Interrogamos milhares de Espíritos que pertenceram a todas as camadas da Sociedade e a todas as posições sociais; estudamo-los em todos os períodos de sua vida espírita, desde o momento em que deixaram o corpo; seguimo-los passo a passo nessa vida de além-túmulo, a fim de observar as mudanças neles operadas, nas suas ideias e nas suas sensações. A esse respeito, não foram as criaturas mais vulgares as que ofereceram material menos interessante para estudo. Ora, nós vimos sempre que os sofrimentos dependem da conduta, cujas consequências eles sofrem, e que essa nova existência é fonte de inefável felicidade para aqueles que seguiram o bom caminho, de onde se segue que os que sofrem, sofrem porque o quiseram e que não devem queixar-se senão de si mesmos, quer neste mundo, quer no outro.

Certos críticos ridicularizaram algumas das nossas evocações, como, por exemplo, a do assassino Lemaire, achando estranho que nos ocupássemos de seres tão ignóbeis, quando temos tantos Espíritos superiores à nossa disposição. Esquecem que é exatamente por isto que, de certo modo, apuramos a natureza do fato ou, melhor dizendo, em sua ignorância da ciência espírita, não veem nesses diálogos mais que uma conversa mais ou menos divertida, cujo alcance não compreendem.

Lemos algures que um filósofo dizia, depois de haver conversado com um camponês: “Aprendi mais com esse rústico do que com todos os sábios.” É que ele podia ver além da superfície. Para o bom observador nada é perdido. Ele encontra ensinamentos úteis até no criptógramo que cresce nas esterqueiras. Recusa-se o médico a tocar numa ferida horrenda quando se trata de encontrar a causa de um mal?

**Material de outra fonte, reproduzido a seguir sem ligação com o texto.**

(* ===== verification/Parser.v ===== *)
(** * The SQL parser (crates/engine/src/sql.rs)

    Recursive descent over the token stream.  The cursor, the placeholders seen and the source text are the
    state; every error is [ErrSql].

    The grammar is recursive through five methods: [expr], [select], [parse_from], [not_expr] and
    [unary_expr].  A call of one of them from below is a field of [Calls]; [calls] closes the recursion with
    fuel for its depth.  Each such call comes after a token has been consumed, so the number of tokens is
    enough.  A [loop] of the source continues only after it consumed a token, and is given the number of
    tokens left.  [ErrInternal], which the parser never returns, marks the end of the fuel. *)

From Stdlib Require Import SpecFloat.
From S2P Require Import Prelude Text Numbers EngineTypes Chars Float Ast Lex.
Import Statement.

Record PState := mkPState {
  toks : list Tok;
  src : string;
  pos : nat;
  next_param : Z;
  max_param : Z;
  named_params : gmap string Z
}.

(** [Parser::new]. *)
Definition parser_new (ts : list Tok) : PState := mkPState ts "" 0 1 0 ∅.

Definition set_pos (p : nat) (s : PState) : PState :=
  mkPState (toks s) (src s) p (next_param s) (max_param s) (named_params s).

Definition Parse (A : Type) : Type := PState → Result EngineStatus (A * PState).

#[export] Instance Parse_ret : MRet Parse := λ A a s, Ok (a, s).
#[export] Instance Parse_bind : MBind Parse := λ A B f m s,
  match m s with Ok (a, s') => f a s' | Err e => Err e end.

Definition fail {A} : Parse A := λ _, Err ErrSql.
Definition no_fuel {A} : Parse A := λ _, Err ErrInternal.

(** ** The cursor *)

(** [self.toks.get(self.pos + k)], past the end as the end token. *)
Definition tok_at (k : nat) (s : PState) : Tok := default Tok.Eof (toks s !! (pos s + k)%nat).
Definition peek (s : PState) : Tok := tok_at 0 s.
Definition remaining (s : PState) : nat := length (toks s) - pos s.

Definition bump : Parse Tok := λ s,
  Ok (peek s, if (S (pos s) <? length (toks s))%nat then set_pos (S (pos s)) s else s).

(** A test of the state that consumes nothing. *)
Definition look {A} (f : PState → A) : Parse A := λ s, Ok (f s, s).

Definition skip (t : Tok) : Parse bool :=
  b ← look (λ s, bool_decide (peek s = t)); if b : bool then _ ← bump; mret true else mret false.

Definition expect (t : Tok) : Parse unit :=
  b ← look (λ s, bool_decide (peek s = t)); if b : bool then _ ← bump; mret tt else fail.

Definition word_of (t : Tok) : option string := match t with Tok.Word w => Some w | _ => None end.
Definition peek_word (s : PState) : option string := word_of (peek s).
Definition tok_is_kw (kw : string) (t : Tok) : bool :=
  match t with Tok.Word w => eq_ignore_ascii_case w kw | _ => false end.

Definition is_kw (kw : string) (s : PState) : bool := tok_is_kw kw (peek s).
Definition next_is_kw (kw : string) (s : PState) : bool := tok_is_kw kw (tok_at 1 s).

Definition eat_kw (kw : string) : Parse bool :=
  b ← look (is_kw kw); if b : bool then _ ← bump; mret true else mret false.

(** [self.eat_kw(a) || self.eat_kw(b) || …]. *)
Fixpoint eat_any (kws : list string) : Parse bool :=
  match kws with
  | [] => mret false
  | kw :: kws => b ← eat_kw kw; if b : bool then mret true else eat_any kws
  end.

Definition expect_kw (kw : string) : Parse unit :=
  b ← eat_kw kw; if b : bool then mret tt else fail.

Definition ident : Parse string :=
  t ← bump; match t with Tok.Word w => mret w | _ => fail end.

(** ** Loops *)

(** [loop { … }]: [inl] continues with a new value of the loop's variable, [inr] is [break]. *)
Fixpoint loop_go {A B} (fuel : nat) (step : A → Parse (A + B)) (a : A) : Parse B :=
  match fuel with
  | O => no_fuel
  | S fuel => r ← step a; match r with inl a => loop_go fuel step a | inr b => mret b end
  end.
Definition loop {A B} (step : A → Parse (A + B)) (a : A) : Parse B := λ s, loop_go (S (remaining s)) step a s.

(** [loop { out.push(p()?); if self.skip(Tok::Comma) { continue } break }]. *)
Definition comma_list {A} (p : Parse A) : Parse (list A) :=
  loop (λ out, x ← p; c ← skip Tok.Comma; mret (if c : bool then inl (out ++ [x]) else inr (out ++ [x]))) [].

Ainda uma palavra sobre o assunto. Os sofrimentos de além-túmulo têm um termo. Sabemos que aos mais inferiores Espíritos é permitido elevar-se e purificar-se por novas provas. Isto pode ser demorado, muito demorado, mas dele depende abreviar esse tempo penoso, porque Deus o escuta sempre, desde que se submeta à sua vontade. Quanto mais desmaterializado é o Espírito, mais vastas e lúcidas são as suas percepções; quanto mais se acha sob o império da matéria, o que depende inteiramente do seu gênero de vida terrena, mais limitadas e veladas serão elas. Quanto mais a visão moral de um se estende para o infinito, tanto mais a do outro se restringe.

Assim, pois, os Espíritos inferiores têm apenas uma noção vaga, confusa, incompleta e por vezes nula do futuro. Eles não veem o termo de seus sofrimentos e por isso pensam sofrer eternamente, o que é para eles um castigo. Se a posição de uns é aflitiva, terrível mesmo, não é, entretanto, desesperadora; a dos outros é, porém, eminentemente consoladora. A nós, pois, cabe escolher. Isto é da mais alta moralidade.

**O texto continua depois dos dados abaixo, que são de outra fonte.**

(** C22. Parsing is total: on every text the lexer and the parser come to an end within the fuel they are given
    (the number of bytes, and the number of tokens), and a text they do not accept is answered with a syntax
    error and nothing else.  The depth of the machine's stack, which deep nesting uses up, is not
    modelled. *)
Theorem parse_total sql :
  (∃ r, parse sql = Ok r) ∨ parse sql = Err ErrSql.
Proof.
  unfold parse. pose proof (lex_total sql) as Hl. destruct (lex sql) as [ts|e] eqn:E; cbn; [|right; by subst].
  destruct (lexed_wf _ _ E) as [Hw _]. unfold with_calls. cbn [toks set_src parser_new].
  pose proof (calls_safe_fuel (M := Total) (length ts)) as Hc.
  assert (safe (M := Total) (length ts) (stmt ← statement (calls (length ts)) (length ts); _ ← skip Tok.Semi; mret stmt)
    (λ _, length ts)) as H.
  { eapply safe_bind; [apply (safe_statement _ _ Hc); lia|]. intros a. cbn beta. psafe. }
  specialize (H _ Hw ltac:(unfold remaining; cbn; lia)).
  match type of H with match ?x with _ => _ end => destruct x as [[stmt s]|e] end; cbn in H |- *; [|right; by rewrite (H I)].
  destruct (bool_decide _); eauto.
Qed.

Lemma parse_expr_total sql : (∃ e, parse_expr sql = Ok e) ∨ parse_expr sql = Err ErrSql.
Proof.
  unfold parse_expr. pose proof (lex_total sql) as Hl. destruct (lex sql) as [ts|e] eqn:E; cbn; [|right; by subst].
  destruct (lexed_wf _ _ E) as [_ Hw]. unfold with_calls. cbn [toks parser_new].
  pose proof (safe_expr _ _ (calls_safe_fuel (M := Total) (length ts)) (length ts) ltac:(lia)) as H.
  specialize (H _ Hw ltac:(unfold remaining; cbn; lia)).
  destruct (expr _ _) as [[stmt s]|e]; cbn in H |- *; [|right; by rewrite (H I)]. destruct (bool_decide _); eauto.
Qed.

Os cépticos duvidam da sorte que nos aguarda após a morte. Nós lhes mostramos exatamente o que acontece, com o que julgamos prestar-lhes um serviço. Assim, vimos mais de um voltar atrás de seu erro ou, pelo menos, começar a refletir sobre aquilo de que antes fazia troça.

Nada como nos darmos conta da possibilidade das coisas. Se sempre tivesse sido assim, não haveria tantos incrédulos, e tanto a religião como a moral pública ganhariam com isso. Para muitos a dúvida religiosa provém da dificuldade de compreenderem certas coisas. São Espíritos positivos não predispostos à fé cega, que só admitem aquilo que para eles tem uma razão de ser. Tornai essas coisas acessíveis à sua inteligência e eles as aceitarão, porque, no fundo, não pedem mais do que isso a fim de crerem e porque a dúvida lhes é uma situação mais penosa do que imaginamos ou do que eles ousam confessar.

Em tudo quanto dissemos não há um sistema ou ideias pessoais. Também não foram alguns Espíritos privilegiados que nos ditaram esta teoria. Ela é resultado de estudos feitos sobre individualidades, corroborados e confirmados por Espíritos cuja linguagem nenhuma dúvida pode deixar quanto à sua superioridade. Julgamo-los por suas palavras e não por seu nome ou pelo nome que podem atribuir-se.

Revista espírita — Jornal de estudos psicológicos, dezembro 1858.